Taquero, perico. Assim era o Manuel. Me apoiava com firmeza, sentia o zíper dele explodindo. Fazia pressão. Meus bicos endureciam, ritmados. Faltava pouco pra ele meter, doce o frufru, meu pêssego sangrando esperando a investida. Tinha um colchão no chão, e no projetor se misturavam Cidadão Kane com a coca Sarli. Dava pra ver ela refletida no torso trabalhado dele.
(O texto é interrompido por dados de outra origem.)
(** * Deployment registrar ([contracts/script/post_deploy.py])

    A shallow embedding of the post-deployment registration script: the
    [DeploymentRegistrar] class ([fetch_config], [load_broadcast_json],
    [extract_deployments], [register_contracts]) and the [main] driver.

    Python values that come out of [json.load] / [resp.json()] are modelled
    by the type [json]; Python's [None] and JSON's [null] are the same value
    and are both [JNull].  Numbers are integers ([Z]); floating point numbers
    are outside the model.  Every effect of the script (console output, HTTP
    requests, file-system probes) is recorded as an [event], and the outside
    world (HTTP service, file system) is a record of oracles. *)

From Stdlib Require Import ZArith List String Ascii Bool Lia DecimalString.
Import ListNotations.
Open Scope string_scope.
Open Scope Z_scope.

(** ** Python values *)

#[local] Set Warnings "-register-all".

Inductive json : Type :=
| JNull
| JBool (b : bool)
| JInt (z : Z)
| JStr (s : string)
| JArr (items : list json)
| JObj (fields : list (string * json)).

(** An exception of the [requests] library, described by the classes of
    [requests.exceptions] it is an instance of (a [ConnectTimeout] is both a
    [ConnectionError] and a [Timeout]). *)
Record request_error := {
  is_connection_error : bool;
  is_timeout : bool;
  err_text : string         (* [str(e)] *)
}.

(** Exceptions the script raises, catches or lets propagate. *)
Inductive exn : Type :=
| RuntimeError (msg : string)
| FileNotFoundError (msg : string)
| KeyError (key : string)
| TypeError
| AttributeError
| JSONDecodeError
| RequestError (e : request_error)   (* any [requests.exceptions.RequestException] *)
| SystemExit (code : Z).

Inductive result (A : Type) : Type :=
| Ok (a : A)
| Raise (e : exn).
Arguments Ok {A} a.
Arguments Raise {A} e.

(** A dict built by the script itself (a payload, the headers): insertion
    ordered, string keys. *)
Definition dict (V : Type) := list (string * V).

Fixpoint dict_lookup {V} (d : dict V) (k : string) : option V :=
  match d with
  | [] => None
  | (k', v) :: d' => if String.eqb k' k then Some v else dict_lookup d' k
  end.

Definition dict_has {V} (d : dict V) (k : string) : bool :=
  match dict_lookup d k with Some _ => true | None => false end.

(** [d[k] = v] on a dict: overwrite in place or append. *)
Fixpoint dict_store {V} (d : dict V) (k : string) (v : V) : dict V :=
  match d with
  | [] => [(k, v)]
  | (k', v') :: d' =>
      if String.eqb k' k then (k', v) :: d' else (k', v') :: dict_store d' k v
  end.

(** [bool(x)]. *)
Definition truthy (v : json) : bool :=
  match v with
  | JNull => false
  | JBool b => b
  | JInt z => negb (z =? 0)
  | JStr s => negb (String.eqb s "")
  | JArr l => match l with [] => false | _ => true end
  | JObj f => match f with [] => false | _ => true end
  end.

(** [x == "literal"]. *)
Definition eq_str (v : json) (s : string) : bool :=
  match v with
  | JStr s' => String.eqb s' s
  | _ => false
  end.

(** [x[key]] with a string key. *)
Definition getitem (v : json) (key : string) : result json :=
  match v with
  | JObj f => match dict_lookup f key with
              | Some x => Ok x
              | None => Raise (KeyError key)
              end
  | _ => Raise TypeError
  end.

(** [x.get(key, default)]; only dicts have the method. *)
Definition get_default (v : json) (key : string) (default : json) : result json :=
  match v with
  | JObj f => match dict_lookup f key with
              | Some x => Ok x
              | None => Ok default
              end
  | _ => Raise AttributeError
  end.

(** [x.get(key)]. *)
Definition get (v : json) (key : string) : result json :=
  get_default v key JNull.

Fixpoint chars (s : string) : list json :=
  match s with
  | EmptyString => []
  | String c s' => JStr (String c EmptyString) :: chars s'
  end.

(** [for x in v]: the elements of a list, the keys of a dict, the
    characters of a string. *)
Definition iterate (v : json) : result (list json) :=
  match v with
  | JArr l => Ok l
  | JObj f => Ok (map (fun kv => JStr (fst kv)) f)
  | JStr s => Ok (chars s)
  | _ => Raise TypeError
  end.

(** [len(v)]. *)
Definition len (v : json) : result Z :=
  match v with
  | JArr l => Ok (Z.of_nat (List.length l))
  | JObj f => Ok (Z.of_nat (List.length f))
  | JStr s => Ok (Z.of_nat (String.length s))
  | _ => Raise TypeError
  end.

(** Values usable as dict keys. *)
Definition hashable (v : json) : bool :=
  match v with
  | JArr _ | JObj _ => false
  | _ => true
  end.

(** Equality of dict keys: [True == 1] and [False == 0]. *)
Definition key_eqb (a b : json) : bool :=
  match a, b with
  | JNull, JNull => true
  | JBool x, JBool y => Bool.eqb x y
  | JInt x, JInt y => x =? y
  | JBool x, JInt y | JInt y, JBool x => (if x then 1 else 0) =? y
  | JStr x, JStr y => String.eqb x y
  | _, _ => false
  end.

(** A dict keyed by arbitrary hashable values ([solidity_to_mapping]). *)
Definition vdict := list (json * json).

Fixpoint vdict_find (d : vdict) (k : json) : option json :=
  match d with
  | [] => None
  | (k', v) :: d' => if key_eqb k' k then Some v else vdict_find d' k
  end.

Fixpoint vdict_store (d : vdict) (k v : json) : vdict :=
  match d with
  | [] => [(k, v)]
  | (k', v') :: d' =>
      if key_eqb k' k then (k', v) :: d' else (k', v') :: vdict_store d' k v
  end.

(** ** Effects *)

Definition headers := dict string.
Definition payload := dict json.

Inductive event : Type :=
| EPrint (line : string)
| EGet (url : string) (h : headers)
| EPost (url : string) (body : payload) (h : headers)
| EExists (file : string)
| EOpen (file : string).

(** Path expressions of [pathlib], as the script writes them. *)
Inductive path : Type :=
| ScriptDir
| Parent (p : path)
| Div (p : path) (component : string).

(** What [requests.get] / [requests.post] can do. *)
Record response := {
  ok : bool;
  status_code : Z;
  text : string;
  body_json : option json   (* [None]: [resp.json()] raises *)
}.

Inductive http_outcome : Type :=
| Responds (r : response)
| Fails (e : request_error).

Record world := {
  http_get : string -> headers -> http_outcome;
  (** the outcome of the [n]-th POST of the run *)
  http_post : nat -> string -> payload -> headers -> http_outcome;
  resolve : path -> string;               (* [str(p.resolve())] *)
  file_exists : string -> bool;
  load_file : string -> result json       (* [open] + [json.load] *)
}.

(** The registrar object. *)
Record DeploymentRegistrar := {
  api_url : string;
  req_headers : headers;
  config : json
}.

Record state := {
  self : DeploymentRegistrar;
  posts : nat                 (* POST requests issued so far *)
}.

Definition M (A : Type) : Type := state -> list event * state * result A.

Definition ret {A} (a : A) : M A := fun s => ([], s, Ok a).

Definition raise {A} (e : exn) : M A := fun s => ([], s, Raise e).

Definition bind {A B} (m : M A) (k : A -> M B) : M B :=
  fun s =>
    match m s with
    | (t, s', Ok a) => let '(t', s'', r) := k a s' in ((t ++ t')%list, s'', r)
    | (t, s', Raise e) => (t, s', Raise e)
    end.

Notation "x <- m ;; k" := (bind m (fun x => k))
  (at level 61, m at next level, right associativity).
Notation "m ;;; k" := (bind m (fun _ => k))
  (at level 61, right associativity).

Definition lift {A} (r : result A) : M A := fun s => ([], s, r).

Definition emit (e : event) : M unit := fun s => ([e], s, Ok tt).

Definition print (line : string) : M unit := emit (EPrint line).

Definition get_self : M DeploymentRegistrar := fun s => ([], s, Ok (self s)).

Definition set_config (c : json) : M unit :=
  fun s =>
    ([], {| self := {| api_url := api_url (self s);
                       req_headers := req_headers (self s);
                       config := c |};
            posts := posts s |}, Ok tt).

(** [try: m except <handler>]: [handler] picks the exceptions it catches. *)
Definition try_catch {A} (m : M A) (handler : exn -> option (M A)) : M A :=
  fun s =>
    match m s with
    | (t, s', Raise e) =>
        match handler e with
        | Some h => let '(t', s'', r) := h s' in ((t ++ t')%list, s'', r)
        | None => (t, s', Raise e)
        end
    | r => r
    end.

(** [for x in xs: body x]. *)
Fixpoint for_each {A} (xs : list A) (body : A -> M unit) : M unit :=
  match xs with
  | [] => ret tt
  | x :: xs' => body x ;;; for_each xs' body
  end.

(** ** The script *)

Definition nl : string := String (ascii_of_nat 10) EmptyString.

Fixpoint repeat_str (s : string) (n : nat) : string :=
  match n with
  | O => ""
  | S n' => s ++ repeat_str s n'
  end.

(** [sep.join(xs)]. *)
Fixpoint join (sep : string) (xs : list string) : string :=
  match xs with
  | [] => ""
  | [x] => x
  | x :: xs' => x ++ sep ++ join sep xs'
  end.

(** [s.rstrip('/')]. *)
Fixpoint rstrip_slash (s : string) : string :=
  match s with
  | EmptyString => EmptyString
  | String c s' =>
      match rstrip_slash s' with
      | EmptyString => if Ascii.eqb c "/" then EmptyString else String c EmptyString
      | r => String c r
      end
  end.

(** The entries [extract_deployments] appends to its result. *)
Record Deployment := {
  solidity_name : json;
  db_name : json;
  mapping_id : json;
  address : json;
  tx_hash : json
}.

Record Args := {
  arg_chain_id : Z;               (* [--chain-id], default 31337 *)
  arg_api_url : string;           (* [--api-url] *)
  arg_api_key : option string;    (* [--api-key], [None] when not given *)
  arg_script : string;            (* [--script] *)
  arg_dry_run : bool              (* [--dry-run] *)
}.

(** [DeploymentRegistrar.__init__]. *)
Definition init (url : string) (api_key : option string) : DeploymentRegistrar :=
  {| api_url := rstrip_slash url;
     req_headers :=
       match api_key with
       | Some k => if negb (String.eqb k "")
                   then [("Content-Type", "application/json"); ("X-API-Key", k)]
                   else [("Content-Type", "application/json")]
       | None => [("Content-Type", "application/json")]
       end;
     config := JNull |}.

(** The state a run starts in: [registrar = DeploymentRegistrar(args.api_url,
    args.api_key)], no request posted yet. *)
Definition start (args : Args) : state :=
  {| self := init (arg_api_url args) (arg_api_key args); posts := 0 |}.

Section Script.

(** [str(v)], as used by the f-strings of the script. *)
Variable str_of : json -> string.

Variable w : world.

Definition answer (o : http_outcome) : M response :=
  match o with
  | Responds r => ret r
  | Fails e => raise (RequestError e)
  end.

Definition requests_get (url : string) (h : headers) : M response :=
  emit (EGet url h) ;;; answer (http_get w url h).

Definition requests_post (url : string) (body : payload) (h : headers) : M response :=
  fun s =>
    (emit (EPost url body h) ;;; answer (http_post w (posts s) url body h))
      {| self := self s; posts := S (posts s) |}.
Por que ele me procurava tanto, eu que mal me dividia entre o trampo na copiadora e longas jornadas de exploração com todo tipo de droga? Ele me ofereceu uma carreira, que viraram duas, que viraram seis. Ele sempre tomava o dobro. Podia ter cobrado, além dos souvenirs em forma de flores fumáveis e algum outro gesto que faziam dele meu preferido. Naquela época, eu tava obcecada com trabalho sexual. Lia livros, ouvia depoimentos, me apaixonava imaginando de salto agulha e lingerie cara. Escort, slut, slut, slut, triângulo das bermudas. Como sempre, me perdia nos meus pensamentos, e nas poucas vezes que cheguei perto, não tive coragem. Cagona de merda. Volto pra ele. Ele colocava um anelzinho que apertava a rola dele. Todo o sangue ali e sempre dura. Sempre gostei de levar de quatro. E ele adorava. Gozava nas minhas costas, nos peitos, na cara, na boca. A gente se encontrava cada vez mais. Sempre pra mesma coisa. Começamos a ver pornô na tela. Sempre trios de mulher. Clitóris, penetração, transbordo. Eu curtia pra caralho, minha fantasia é que ele meta enchendo de nota. Cê realiza pra mim?